It was love at first scoop.
Aside from the game’s numerous delays, I didn’t know thing one about Yacht Club Games’ Kickstarted Shovel Knight before I got a review copy last week. I didn’t even really know what the game was apart from character art I’d seen suggesting a blue knight who carried not a sword, but a spade. As it turns out, going in blind may be the best possible way to play Shovel Knight. With absolutely no expectations, I was blown out of the water by this old-school action platformer. Shovel Knight is a love letter written to gamers like me who grew up on 8-bit games but appreciate all the improvements our hobby has made in the past three decades.
Shovel Knight carries a lot of other games in its DNA. You may recognize elements of Mega Man, Zelda II, DuckTales, and more as you play the game. Jake Kaufman, of WayForward fame, has produced a meaty, lovingly-crafted score that feels exactly right for this kind of game. You might call it “heavy borrowing,” but I like to think that Yacht Club took the best aspects of these older games and mixed them together into something magical. Our spade-carrying hero traipses through eight main levels, each overseen by a different opponent, and several smaller sub-levels which test your abilities with a new item, a new enemy to battle, or lots of treasure to plunder.
Between spading enemies, bouncing on blocks, and uncovering secret passages, Shovel Knight collects lots of treasure. Every time he perishes—be it to an enemy’s blade or by falling in a bottomless pit—he loses some treasure, but it can be recovered during your next attempt. You’ll never see a Game Over screen; the worst that can happen is that you lose all your treasure, in which case you can just revisit any level and build it back up.
Treasure is used to buy things, either in the two Villages (various upgrades) or by freeing a Genie in each main level of the game. He’ll charge you a pittance for a new Relic, which is basically a new attack. These have various effects, like shooting a fireball, throwing an axe, or blowing on a horn to damage enemies around you. There are more specialized items, like the Fishing Rod, which lets you dredge up golden fish, a gauntlet which punches through blocks, or a lance which lets you briefly fly in a straight line. All items use mana, which is easily refilled.

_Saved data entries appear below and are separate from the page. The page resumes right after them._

Definition buildAnomalyIncident (seed : gmap string Incident) (env : string) (family : ErrorFamily)
    (current baseline : Z) (lift : float64) (leadEvidence : Evidence) (now : Time) : (Incident * bool) + EngineError :=
  let window := cfg_DeployCorrelationWindow cfg in
  let '(startedAt, id, prior) := resolve_identity it seed env family now in
  let existing := default zeroIncident prior in
  match querySignals env (TimeAdd now (dur_neg window)) now with
  | inr err => inr err
  | inl sigs =>
    match queryDeploys (ef_Service family) (TimeAdd now (dur_neg window)) now with
    | inr err => inr err
    | inl deps =>
      let startedAt := match prior with Some p => inc_StartedAt p | None => startedAt end in
      let inc := mkIncident id env (ef_Service family) family StatusActive "" ""
        (severity (Z.max current baseline) 1 lift) startedAt now now None None 0 None 0 [] [] [] [] []
        lift baseline current None None None None "" in
      let inc := with_snapshots inc None None
        (Some (updateAlertSnapshot (inc_Alerts existing) (Some (captureAlertEvidenceFromSignals sigs inc now window))))
        (updateRuntimeSnapshot (inc_Runtime existing) (captureRuntimeEvidence sigs inc now window)) in
      let class := Classify (mkClassificationInput inc [] sigs deps now) in
      inl (apply_class inc existing class [leadEvidence], match prior with Some _ => true | None => false end)
    end
  end.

Each level is extremely well-crafted, with loads of secrets and interesting challenges. You’ll want to revisit each one to thoroughly clean it out. That said, my item completion rate was 87% during my first playthrough, and I suspect I was only missing a few Music Pages (Shovel Knight’s sole collectable). There are a variety of Feats (Achievements) to complete, and New Game Plus that increases challenge considerably by doubling the damage Shovel Knight takes, cutting down on the number of checkpoints in each level, and removing all health-restoring pickups. It’s certainly not for the faint of heart. Yacht Club will be rolling out additional modes—free of charge—as they come online, including gender swapped characters and a challenge mode where you can actually play as a few of the bosses.

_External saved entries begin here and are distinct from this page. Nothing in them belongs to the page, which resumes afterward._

Lemma running_impl (ok ok' : Engine R Sg D S -> list derivedRow -> Prop) e :
  (forall e drs, ok e drs -> ok' e drs) -> running ok e -> running ok' e.
Proof.
  intros Hi. induction 1 as [it e e' Hok Hb|it now e e' notices err _ IH Hr Ht|it now reader e e' _ IH Hr Ht].
  - by eapply run_boot.
  - eapply run_tick; [exact IH|by eauto|exact Ht].
  - eapply run_rebuild; [exact IH|by eauto|exact Ht].
Qed.

Lemma SnapshotActive_id (e : Engine R Sg D S) : SnapshotActive e = e_active e.
Proof. unfold SnapshotActive. rewrite <- (map_fmap_id (e_active e)) at 2. apply map_fmap_ext. intros k i _. apply cloneIncident_id. Qed.

Lemma engine_derive_rest it now (e : Engine R Sg D S) reader :
  let e1 := (engine_derive it now e reader).1 in e_store e1 = e_store e /\ e_active e1 = e_active e /\ e_notifier e1 = e_notifier e.
Proof. unfold engine_derive. by destruct (derive _ _ _ _ _ _ _ _). Qed.

Lemma load_ids l : ids_ok (load_active l).
Proof.
  unfold load_active. rewrite put_rows_clone. apply ids_ok_put. intros k i Hk. by rewrite lookup_empty in Hk.
Qed.

(** Every row of the cache is under its own id, come what may. *)
Lemma running_ids ok (e : Engine R Sg D S) : running ok e -> ids_ok (e_active e).
Proof.
  induction 1 as [it e e' Hok Hb|it now e e' notices err _ IH _ Ht|it now reader e e' _ IH _ Hr].
  - unfold Bootstrap in Hb. destruct (ListActive it (e_store e)) as [l|] eqn:Hl; [|done]. simplify_eq.
    apply (ids_ok_put ∅). intros k i Hk. by rewrite lookup_empty in Hk.
  - unfold Tick, engine_derive in Ht. destruct (derive _ _ _ _ _ _ _ _) as [p [drs|]]; simplify_eq; [|done].
    eapply ApplyLive_ids; [|exact Ht]. done.
  - unfold Rebuild, engine_derive in Hr. destruct (derive _ _ _ _ _ _ _ _) as [p [drs|]]; [|done].
    unfold ApplyRebuild in Hr. simpl in Hr. destruct (ReplaceNonResolved _ _) as [store|] eqn:Hs; [|done].
    destruct (ListActive it store) as [l|] eqn:Hl; [|done]. simplify_eq. apply load_ids.
Qed.

(** After start-up and after a rebuild the cache has just been loaded. *)
Lemma Bootstrap_ok it (e e' : Engine R Sg D S) : store_ok (e_store e) -> Bootstrap it e = (e', None) -> engine_ok e'.
Proof.
  intros Hok Hb. unfold Bootstrap in Hb. destruct (ListActive it (e_store e)) as [l|] eqn:Hl; [|done]. simplify_eq.
  split; [done|]. by apply (load_rows (fun i => i) it).
Qed.

Lemma Rebuild_ok it now reader (e e' : Engine R Sg D S) : store_ok (e_store e) ->
  (forall drs, (engine_derive it now e reader).2 = inl drs -> fitting e drs) -> Rebuild it now e reader = (e', None) -> engine_ok e'.
Proof.
  intros Hok Hf Hr. unfold Rebuild in Hr. pose proof (engine_derive_rest it now e reader) as (Es & _). 
  destruct (engine_derive it now e reader) as [e1 [drs|]]; [|done]. simpl in Es. specialize (Hf drs eq_refl).
  unfold ApplyRebuild in Hr. rewrite Es in Hr. destruct (ReplaceNonResolved _ _) as [store|] eqn:Hs; [|done].
  destruct (ListActive it _) as [l|] eqn:Hl; [|done]. simplify_eq.
  destruct (ReplaceNonResolved_rows _ _ _ Hok Hf Hs) as [Hok' _]. split; [done|]. simpl.
  unfold load_active. apply (load_rows cloneIncident it); [apply cloneIncident_id|done|done].
Qed.

Lemma running_coherent (e : Engine R Sg D S) : running fitting e -> coherent e.
Proof.
  induction 1 as [it e e' Hok Hb|it now e e' notices err _ IH Hf Ht|it now reader e e' _ IH Hf Hr].
  - by eapply engine_ok_coherent, Bootstrap_ok.
  - unfold Tick in Ht. pose proof (engine_derive_rest it now e (e_reader e)) as (Es & Ea & _).
    destruct (engine_derive it now e (e_reader e)) as [e1 [drs|]]; simpl in Es, Ea.
    + eapply ApplyLive_coherent; [|by apply Hf|exact Ht]. unfold coherent. by rewrite Es, Ea.
    + simplify_eq. unfold coherent. by rewrite Es, Ea.
  - eapply engine_ok_coherent, Rebuild_ok; [|exact Hf|exact Hr]. by destruct IH.
Qed.

(** The rows of a cycle carry on the rows of the store. *)
Lemma derived_carries (e : Engine R Sg D S) it now reader drs :
  engine_ok e -> (engine_derive it now e reader).2 = inl drs -> unreopened e drs ->
  forall dr, dr ∈ drs -> carries_in (rows (e_store e)) (dr_Incident dr).
Proof.
  intros Hok Hd (_ & _ & Hhon & Hsv & Hfresh) dr Hdr old Hold. pose proof (engine_ok_active e Hok) as Hact. destruct Hok as [_ Hok].
  unfold engine_derive in Hd. rewrite SnapshotActive_id in Hd. destruct (derive _ _ _ _ _ _ _ _) as [pending r] eqn:E. simpl in Hd. subst r.
  pose proof (derive_transition it _ _ _ now _ Hact _ _ _ _ E) as Htr. apply (proj1 (Forall_forall _ _)) with (x := dr) in Htr; [|done].
  assert (e_active e !! inc_IncidentID (dr_Incident dr) = Some old) as Ha.
  { rewrite Hok. apply map_lookup_filter_Some. split; [done|]. by eapply Hfresh. }
  destruct Htr as [inc Hn _ _ _ _ _|inc old' Hs Hst Hsus _ _ _ Hown Hkey|old' Hs _|old' Hs _ _]; simpl in *; [congruence| | |]; rewrite Ha in Hs; injection Hs as <-; [|done|done].
  split; [by apply Hkey|]. split; [|done]. pose proof (Hsv _ _ Ha) as Hown'. unfold own_service in *. destruct (Hkey Hhon) as [_ Ef]. congruence.
Qed.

I don’t have any substantial complaints. I do wish that, once you buy multiple pieces of armor (each has a different effect on Shovel Knight), you could freely switch between them on the map screen, but unfortunately, you have to travel back to the armory to swap them out, which seems unnecessary. Some might complain of the game’s relatively short length (about 7 hours), but that’s my sweet spot time for a game like this—it means I can go back and replay it without much hassle, trying to nab all the Feats.
But more than anything else, Shovel Knight oozes personality and charm more than any game I’ve played in recent memory. The bosses pack more character development into a few lines of dialogue and carefully-animated motions than most video game characters do during an entire game. In particular, Shovel Knight’s story arc is beautiful, surprising and touching (stay after the credits). I was floored throughout the game—I agreed with just about every design decision Yacht Club made.
Are there advantages to playing Shovel Knight on the Wii U? Well, the game looks great on a TV, and the subscreen is relegated to the GamePad, where you can equip Relics on the fly. There’s also, of course, Off-Screen Play (which is a big deal for me). But honestly, I will probably double-dip for the 3DS version because I will get just as much, if not more, playtime out of it on a handheld. But whatever version you have access to, I can’t recommend Shovel Knight any higher.